▶ About this exercise: Scan the records for the word "Value". Copy each line that includes it.

▶ Supplied material:
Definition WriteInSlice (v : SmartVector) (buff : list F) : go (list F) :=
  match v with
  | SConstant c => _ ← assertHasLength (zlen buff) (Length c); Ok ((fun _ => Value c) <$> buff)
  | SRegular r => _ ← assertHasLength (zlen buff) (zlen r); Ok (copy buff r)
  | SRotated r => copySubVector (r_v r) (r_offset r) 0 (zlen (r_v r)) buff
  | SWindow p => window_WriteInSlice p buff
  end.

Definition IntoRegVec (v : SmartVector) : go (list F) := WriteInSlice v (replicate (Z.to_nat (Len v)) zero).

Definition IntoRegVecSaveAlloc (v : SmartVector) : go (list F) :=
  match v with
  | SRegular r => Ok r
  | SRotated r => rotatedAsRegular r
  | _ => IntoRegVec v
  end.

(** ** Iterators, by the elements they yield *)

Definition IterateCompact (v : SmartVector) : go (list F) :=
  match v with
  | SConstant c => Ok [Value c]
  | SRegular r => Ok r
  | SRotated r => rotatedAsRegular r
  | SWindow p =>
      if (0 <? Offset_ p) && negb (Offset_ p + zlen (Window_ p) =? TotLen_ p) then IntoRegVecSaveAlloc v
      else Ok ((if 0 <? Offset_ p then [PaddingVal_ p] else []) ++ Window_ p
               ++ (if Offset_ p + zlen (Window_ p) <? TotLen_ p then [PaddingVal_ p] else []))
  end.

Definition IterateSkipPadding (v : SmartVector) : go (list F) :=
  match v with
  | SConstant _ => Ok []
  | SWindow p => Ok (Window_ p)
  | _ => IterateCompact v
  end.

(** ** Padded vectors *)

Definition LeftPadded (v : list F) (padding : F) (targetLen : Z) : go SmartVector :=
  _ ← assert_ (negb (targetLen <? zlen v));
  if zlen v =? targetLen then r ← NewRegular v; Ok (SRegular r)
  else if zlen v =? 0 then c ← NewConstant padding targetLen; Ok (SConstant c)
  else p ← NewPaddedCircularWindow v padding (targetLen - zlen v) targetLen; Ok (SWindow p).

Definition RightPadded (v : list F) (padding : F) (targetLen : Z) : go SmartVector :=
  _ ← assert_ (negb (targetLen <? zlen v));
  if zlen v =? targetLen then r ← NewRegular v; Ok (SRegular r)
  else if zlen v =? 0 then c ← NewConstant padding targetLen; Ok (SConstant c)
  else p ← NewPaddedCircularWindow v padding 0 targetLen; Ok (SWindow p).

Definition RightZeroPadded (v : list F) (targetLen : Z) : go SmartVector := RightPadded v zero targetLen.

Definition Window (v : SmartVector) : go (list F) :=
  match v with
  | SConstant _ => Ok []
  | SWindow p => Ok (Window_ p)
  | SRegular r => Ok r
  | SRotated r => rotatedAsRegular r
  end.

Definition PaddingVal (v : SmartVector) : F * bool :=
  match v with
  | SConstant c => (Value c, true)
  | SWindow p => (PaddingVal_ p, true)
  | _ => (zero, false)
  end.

▶ Task result:
  | SConstant c => _ ← assertHasLength (zlen buff) (Length c); Ok ((fun _ => Value c) <$> buff)
  | SConstant c => Ok [Value c]
  | SConstant c => (Value c, true)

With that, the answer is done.